What's so bad about scanf anyway???
Chris Torek
chris at mimsy.umd.edu
Mon Nov 12 18:04:41 AEST 1990
Whenever you deal with (significant pause, change of voice tone) users
(shudder) ( :-) ) you must think of all the things that could possibly
go wrong. It is impossible to make any system completely foolproof---
fools are too ingenious---but it is usually not too hard to make a system
fool-resistant.
Consider the following three ways to read and print a series of integers:
way_the_first() {
int i;
while (scanf("%d", &i) != EOF)
printf("I got %d.\n", i);
}
way_the_second() {
int i;
char inbuf[10];
while (gets(inbuf))
printf("I got %d.\n", atoi(inbuf));
}
way_the_third() {
int i;
char inbuf[10];
while (fgets(inbuf, sizeof inbuf, stdin))

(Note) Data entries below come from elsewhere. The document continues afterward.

(** ** Exact numbers *)

Inductive number : Type :=
| Fin (q : Q)
| PosInf
| NegInf
| NaN.

Definition Qltb (x y : Q) : bool := negb (Qle_bool y x).

Definition Qsign (x : Q) : comparison := (Qnum x ?= 0)%Z.

Definition num_of_Z (z : Z) : number := Fin (inject_Z z).
Definition num_of_nat (n : nat) : number := num_of_Z (Z.of_nat n).

(** [a < b] *)
Definition num_ltb (a b : number) : bool :=
  match a, b with
  | NaN, _ | _, NaN => false
  | Fin x, Fin y => Qltb x y
  | _, NegInf => false
  | NegInf, _ => true
  | PosInf, _ => false
  | Fin _, PosInf => true
  end.

(** [a + b] *)
Definition num_add (a b : number) : number :=
  match a, b with
  | NaN, _ | _, NaN => NaN
  | Fin x, Fin y => Fin (x + y)
  | PosInf, NegInf | NegInf, PosInf => NaN
  | PosInf, _ | _, PosInf => PosInf
  | NegInf, _ | _, NegInf => NegInf
  end.

Definition inf_of_sign (c : comparison) : number :=
  match c with
  | Gt => PosInf
  | Lt => NegInf
  | Eq => NaN
  end.

Definition num_sign (a : number) : comparison :=
  match a with
  | Fin x => Qsign x
  | PosInf => Gt
  | NegInf => Lt
  | NaN => Eq
  end.

Definition sign_mul (c d : comparison) : comparison :=
  match c, d with
  | Eq, _ | _, Eq => Eq
  | Gt, Gt | Lt, Lt => Gt
  | _, _ => Lt
  end.

(** [a * b] *)
Definition num_mul (a b : number) : number :=
  match a, b with
  | NaN, _ | _, NaN => NaN
  | Fin x, Fin y => Fin (x * y)
  | _, _ => inf_of_sign (sign_mul (num_sign a) (num_sign b))
  end.

(** [a / b]; the sign of a zero divisor is not tracked. *)
Definition num_div (a b : number) : number :=
  match a, b with
  | NaN, _ | _, NaN => NaN
  | Fin x, Fin y =>
      match Qsign y with
      | Eq => inf_of_sign (Qsign x)
      | _ => Fin (x / y)
      end
  | Fin _, _ => Fin 0
  | _, Fin y =>
      match Qsign y with
      | Eq => a
      | s => inf_of_sign (sign_mul (num_sign a) s)
      end
  | _, _ => NaN
  end.

(** [Math.min] and [Math.max]: NaN wins, otherwise the smaller (larger). *)
Definition Math_min (a b : number) : number :=
  match a, b with
  | NaN, _ | _, NaN => NaN
  | _, _ => if num_ltb b a then b else a
  end.

Definition Math_max (a b : number) : number :=
  match a, b with
  | NaN, _ | _, NaN => NaN
  | _, _ => if num_ltb a b then b else a
  end.

(** Truncation toward zero. *)
Definition truncQ (q : Q) : Z := Z.quot (Qnum q) (Zpos (Qden q)).

(** Two's complement reading of the low [w] bits. *)
Definition toSigned (w : Z) (z : Z) : Z :=
  (z + 2 ^ (w - 1)) mod 2 ^ w - 2 ^ (w - 1).

(** [x | 0] *)
Definition ToInt32 (x : number) : Z :=
  match x with
  | Fin q => toSigned 32 (truncQ q)
  | _ => 0
  end.

(** Web IDL [unsigned long] conversion of an argument that stays below 2^32:
    non-finite values become 0, others are truncated. *)
Definition ToLength (x : number) : Z :=
  match x with
  | Fin q => truncQ q
  | _ => 0
  end.

(** ** Bytes

    A byte is a [Z] in [0, 256).  [le_bytes n v] is the little-endian layout
    of the low [8 n] bits of [v], which is what the [DataView] setters store
    after their modular integer conversion. *)

Fixpoint le_bytes (n : nat) (v : Z) : list Z :=
  match n with
  | O => []
  | S n' => v mod 256 :: le_bytes n' (v / 256)
  end.

(** Reading [Int16Array] elements out of a little-endian byte buffer. *)
Fixpoint int16_words (bytes : list Z) : list Z :=
  match bytes with
  | lo :: hi :: rest => toSigned 16 (lo + 256 * hi) :: int16_words rest
  | _ => []
  end.

(** [view.setXxx(at, v, true)] on a buffer: RangeError outside the buffer. *)
Definition DataView_set (view : list Z) (at_ : nat) (bs : list Z)
  : outcome (list Z) :=
  if (at_ + List.length bs <=? List.length view)%nat
  then Returns (firstn at_ view ++ bs ++ skipn (at_ + List.length bs) view)
  else Throws RangeError.

(** Typed-array element access: reading outside gives [undefined] (NaN once
    used as a number), writing outside is ignored. *)
Definition typed_get (a : list Z) (k : nat) : number :=
  match nth_error a k with
  | Some v => num_of_Z v
  | None => NaN
  end.

Definition sample_get (a : list number) (k : nat) : number :=
  nth k a NaN.

Definition typed_set {A} (a : list A) (i : nat) (v : A) : list A :=
  if (i <? List.length a)%nat then firstn i a ++ v :: skipn (S i) a else a.

(** ** decodeAudioData

    The bytes are those [decodeBase64] returns.  They come out of a JavaScript
    string, whose length every engine keeps below 2^31, so no frame count
    reaches the 2^32 wrap-around of Web IDL's [unsigned long]. *)

(** [new Int16Array(bytes.buffer)]: RangeError unless the byte length is a
    multiple of the element size. *)
Definition Int16Array_of (bytes : list Z) : outcome (list Z) :=
  if Nat.even (List.length bytes)
  then Returns (int16_words bytes)
  else Throws RangeError.

(** The limits of an audio context: the nominal ranges of [createBuffer]. *)
Record AudioContext : Set := mkAudioContext {
  maxChannels : Z;
  minSampleRate : Z;
  maxSampleRate : Z
}.

(** [ctx.createBuffer(numberOfChannels, length, sampleRate)] (Web Audio API):
    NotSupportedError when an argument is zero, negative or outside its
    nominal range; otherwise a zero-filled buffer. *)
Definition createBuffer (ctx : AudioContext)
    (numOfChannels : Z) (length : number) (rate : Z)
  : outcome (AudioBuffer number) :=
  let frames := ToLength length in
  if (1 <=? numOfChannels) && (numOfChannels <=? maxChannels ctx)
     && (1 <=? frames)
     && (minSampleRate ctx <=? rate) && (rate <=? maxSampleRate ctx)
  then Returns (mkAudioBuffer rate
                  (repeat (repeat (Fin 0) (Z.to_nat frames))
                          (Z.to_nat numOfChannels)))
  else Throws NotSupportedError.

(** [buffer.getChannelData(channel)] *)
Definition getChannelData {S} (b : AudioBuffer S) (channel : nat)
  : outcome (list S) :=
  match nth_error (channels b) channel with
  | Some d => Returns d
  | None => Throws IndexSizeError
  end.

(** Convert Int16 to Float32 (-1.0 to 1.0): [v / 32768.0]. *)
Definition int16ToFloat (v : number) : number :=
  num_div v (Fin 32768).
(** * SAP Community scraper: the crawl loop of [script.py]

    A shallow embedding of [src/script.py]: the filename derivation, the
    checkpoint store, the incremental result sink, the content and image
    extractors and the crawl orchestrator [scrape_sap_community], followed
    by the properties of the specification stated over them.

    Conventions.
    - Python [str] values are [string]s (byte strings; the patterns the
      code looks for are all ASCII).
    - Python [int]s are [Z].
    - The rendering client (Playwright), the network and the file system
      are outside the program.  They are a record of oracles ([World])
      that says what each navigation, each DOM query and each download
      answers, indexed by the list page and the URL they belong to, and
      which files can be written; the disk is a finite map from paths to
      file contents.
    - The run keeps a log of what it does ([Event]): the writes of the
      persisted artifacts, the navigations and the appends.  The
      properties of a run are stated over this log.
    - An operation that can raise returns an [outcome]; the crawl itself
      runs in a state-and-exception monad [M] over the run's [State].
    - A timed wait ([page.wait_for_timeout]) that directly follows a
      navigation inside its [try] block belongs to that navigation; the
      other waits are steps of their own ([Pause]), since they raise when
      the page is gone and most of them are outside every [try].  Console
      output does nothing.  The debug-only diagnostic snapshots, which
      write files outside the persisted artifacts and change no control
      flow, are left out. *)

From Stdlib Require Import ZArith Ascii String List Bool Lia Sorted.
From Stdlib Require Import DecimalString DecimalZ DecimalPos.
From stdpp Require Import base option list gmap strings.
(** A reallocation that fails: the table is gone, [Index] is not reset. *)
Lemma StrArrayAdd_realloc_fails (a : StrArray.t) (tbl : list cell) (s : string)
    (duplicate ok : bool) :
  StrArray.String a = Ptr tbl -> StrArray.Index a = StrArray.Max a ->
  wrap32 (StrArray.Max a * 2) <> 0 ->
  StrArrayAdd (Ptr a) (Ptr s) duplicate false ok =
    Some (-1, Ptr {| StrArray.String := NULL; StrArray.Index := StrArray.Index a;
                     StrArray.Max := wrap32 (StrArray.Max a * 2) |}).
Proof.
  intros HS E Hz. unfold StrArrayAdd. rewrite HS.
  rewrite StrArrayGrow_full by assumption. reflexivity.
Qed.






Lemma add_all_holds (strs : list string) (duplicate : bool) :
  forall (a : StrArray.t) (tbl : list cell) (l : list string),
  holds a tbl l -> 0 < StrArray.Max a ->
  Z.of_nat (length l) + Z.of_nat (length strs) <= 2 ^ 31 ->
  exists a' tbl' k,
    add_all strs (Ptr a) duplicate
      = Some (seqZ (Z.of_nat (length l)) (Z.of_nat (length strs)), Ptr a') /\
    holds a' tbl' (l ++ strs)%list /\
    0 <= k /\ StrArray.Max a' = StrArray.Max a * 2 ^ k /\
    (k = 0 \/ StrArray.Max a * 2 ^ (k - 1) < Z.of_nat (length (l ++ strs)%list)).
Proof.
  induction strs as [|s strs IH]; intros a tbl l H Hmax Hlen.
  - exists a, tbl, 0. rewrite app_nil_r.
    split; [reflexivity|]. split; [exact H|]. split; [lia|]. split; [lia|]. left. reflexivity.
  - cbn [length] in Hlen.
    destruct (StrArrayAdd_holds a tbl l s duplicate H ltac:(lia) Hmax)
      as (a1 & tbl1 & Hadd & H1 & Hmax1).
    destruct (IH a1 tbl1 (l ++ [s])%list H1) as (a' & tbl' & k & Hall & H' & Hk & HM & Hmin).
    { rewrite Hmax1. destruct (StrArray.Index a =? StrArray.Max a); lia. }
    { rewrite length_app. cbn. lia. }
    rewrite <- app_assoc in H', Hmin. cbn [app] in H', Hmin.
    cbn [add_all]. rewrite Hadd. cbn [mbind option_bind]. rewrite Hall.
    cbn [mbind option_bind].
    assert (Z.of_nat (length (l ++ [s])%list) = Z.succ (Z.of_nat (length l))) as El
      by (rewrite length_app; cbn; lia).
    assert (seqZ (Z.of_nat (length l)) (Z.of_nat (length (s :: strs)))
            = Z.of_nat (length l) :: seqZ (Z.of_nat (length (l ++ [s])%list))
                                          (Z.of_nat (length strs))) as ->.
    { rewrite seqZ_cons by (cbn [length]; lia). rewrite El. do 2 f_equal.
      cbn [length]. lia. }
    destruct (Z.eqb_spec (StrArray.Index a) (StrArray.Max a)) as [E|E].
    + exists a', tbl', (k + 1). split; [reflexivity|]. split; [exact H'|].
      split; [lia|]. split.
      * rewrite HM, Hmax1, Z.pow_add_r by lia. lia.
      * right. replace (k + 1 - 1) with k by lia.
        destruct (Z.eq_dec k 0) as [->|Hk0].
        -- destruct H as [_ _ _ HI _ _]. rewrite length_app. cbn [length]. lia.
        -- destruct Hmin as [->|Hmin]; [contradiction|].
           rewrite Hmax1 in Hmin.
           replace k with (1 + (k - 1)) at 1 by lia.
           rewrite Z.pow_add_r by lia. lia.
    + exists a', tbl', k. split; [reflexivity|]. split; [exact H'|].
      split; [lia|]. split; [rewrite HM, Hmax1; reflexivity|].
      destruct Hmin as [->|Hmin]; [left; reflexivity|right].
      rewrite Hmax1 in Hmin. exact Hmin.
Qed.

Lemma index_of_app (s t : string) (l : list string) :
  index_of t (l ++ [s])%list =
    match index_of t l with
    | Some j => Some j
    | None => if String.eqb s t then Some (length l) else None
    end.
Proof.
  induction l as [|u l IH]; cbn [app index_of length].
  - destruct (String.eqb s t); reflexivity.
  - destruct (String.eqb u t); [reflexivity|]. rewrite IH.
    destruct (index_of t l); [reflexivity|]. destruct (String.eqb s t); reflexivity.
Qed.

Lemma index_of_lt (s : string) (l : list string) (j : nat) :
  index_of s l = Some j -> (j < length l)%nat.
Proof.
  intros H. apply index_of_Some in H. destruct H as [H _].
  apply lookup_lt_Some in H. exact H.
Qed.

(** An array without table: every call reports -1 and changes nothing. *)
Lemma StrArray_no_table (a : StrArray.t) :
  StrArray.String a = NULL ->
  (forall s, StrArrayFind (Ptr a) (Ptr s) = Some (-1)) /\
  (forall s duplicate ok1 ok2,
     StrArrayAdd (Ptr a) (Ptr s) duplicate ok1 ok2 = Some (-1, Ptr a)) /\
  StrArrayClear (Ptr a) = Some (Ptr a).
Proof.
  intros H. unfold StrArrayFind, StrArrayAdd, StrArrayClear. rewrite H. auto.
Qed.

Lemma array_ab_holds : holds array_ab [Some (Ptr "a"); Some (Ptr "b")] ["a"; "b"].
Proof.
  split; cbn; try reflexivity; try lia.
  intros [|[|i]] s H; cbn in H; try discriminate; injection H as <-; reflexivity.
Qed.

(** X9.  [StrArrayFind] returns the first index at which the array holds a
    string equal to [str], and -1 when it holds none (StrArrayFind, lines
    573-583). *)
Theorem StrArrayFind_first_match (a : StrArray.t) (tbl : list cell) (l : list string)
    (s : string) :
  holds a tbl l -> Z.of_nat (length l) <= 2 ^ 31 ->
  exists r,
    StrArrayFind (Ptr a) (Ptr s) = Some r /\
    (r = -1 <-> s ∉ l) /\
    (r <> -1 ->
     0 <= r /\ l !! Z.to_nat r = Some s /\
     forall j, (j < Z.to_nat r)%nat -> l !! j <> Some s).
Proof.
  intros H Hlen. rewrite (StrArrayFind_holds a tbl l s H).
  destruct (index_of s l) as [j|] eqn:E.
  - pose proof (index_of_lt _ _ _ E) as Hj.
    rewrite int32_small by lia. exists (Z.of_nat j). split; [reflexivity|].
    apply index_of_Some in E. destruct E as [E1 E2]. split.
    + split; [lia|]. intros Hn. exfalso. apply Hn.
      apply list_elem_of_lookup. exists j. exact E1.
    + intros _. rewrite Nat2Z.id. split; [lia|]. split; assumption.
  - exists (-1). split; [reflexivity|]. apply index_of_None in E. split.
    + split; auto.
    + intros Hn. contradiction.
Qed.

Lemma StrArrayFind_first_match_witness :
  exists r,
    StrArrayFind (Ptr array_ab) (Ptr "b") = Some r /\
    (r = -1 <-> "b" ∉ ["a"; "b"]) /\
    (r <> -1 ->
     0 <= r /\ ["a"; "b"] !! Z.to_nat r = Some "b" /\
     forall j, (j < Z.to_nat r)%nat -> ["a"; "b"] !! j <> Some "b").
Proof.
  apply (StrArrayFind_first_match array_ab [Some (Ptr "a"); Some (Ptr "b")]).
  - exact array_ab_holds.
  - cbn. lia.
Defined.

printf("I got %d.\n", atoi(inbuf));
}
The first is susceptible to a number of problems. Foremost, however,
is the user typing the wrong thing. If the user enters the word `one'
instead of the digit `1', the loop runs forever, because the letter `o'
is not a digit and the scanf LEAVES IT BEHIND in the input stream.
Each call to scanf() finds another `o' and then puts it back.
The second is susceptible to a different kind of problem. If a user
types in `supercalifragilisticexpialidocious', your program does something
completely unpredictable, because you have asked the computer to shove
35 characters (34 plus '\0') into a 10 character buffer. It Just Ain't
Gonna Work.
The third, while imperfect, is the best of the three. There is nothing
the user can type in (other than special system functions that, say,
trap into a debugger) that will cause the program to run wild.
This is why we (`we' == comp.lang.c posters who have seen it before)
recommend using fgets to read input. Scanf and gets are both rather
fragile; fgets is not. (Once you have some input, you can pick it
apart however you like, including via sscanf.)
--
In-Real-Life: Chris Torek, Univ of MD Comp Sci Dept (+1 301 405 2750)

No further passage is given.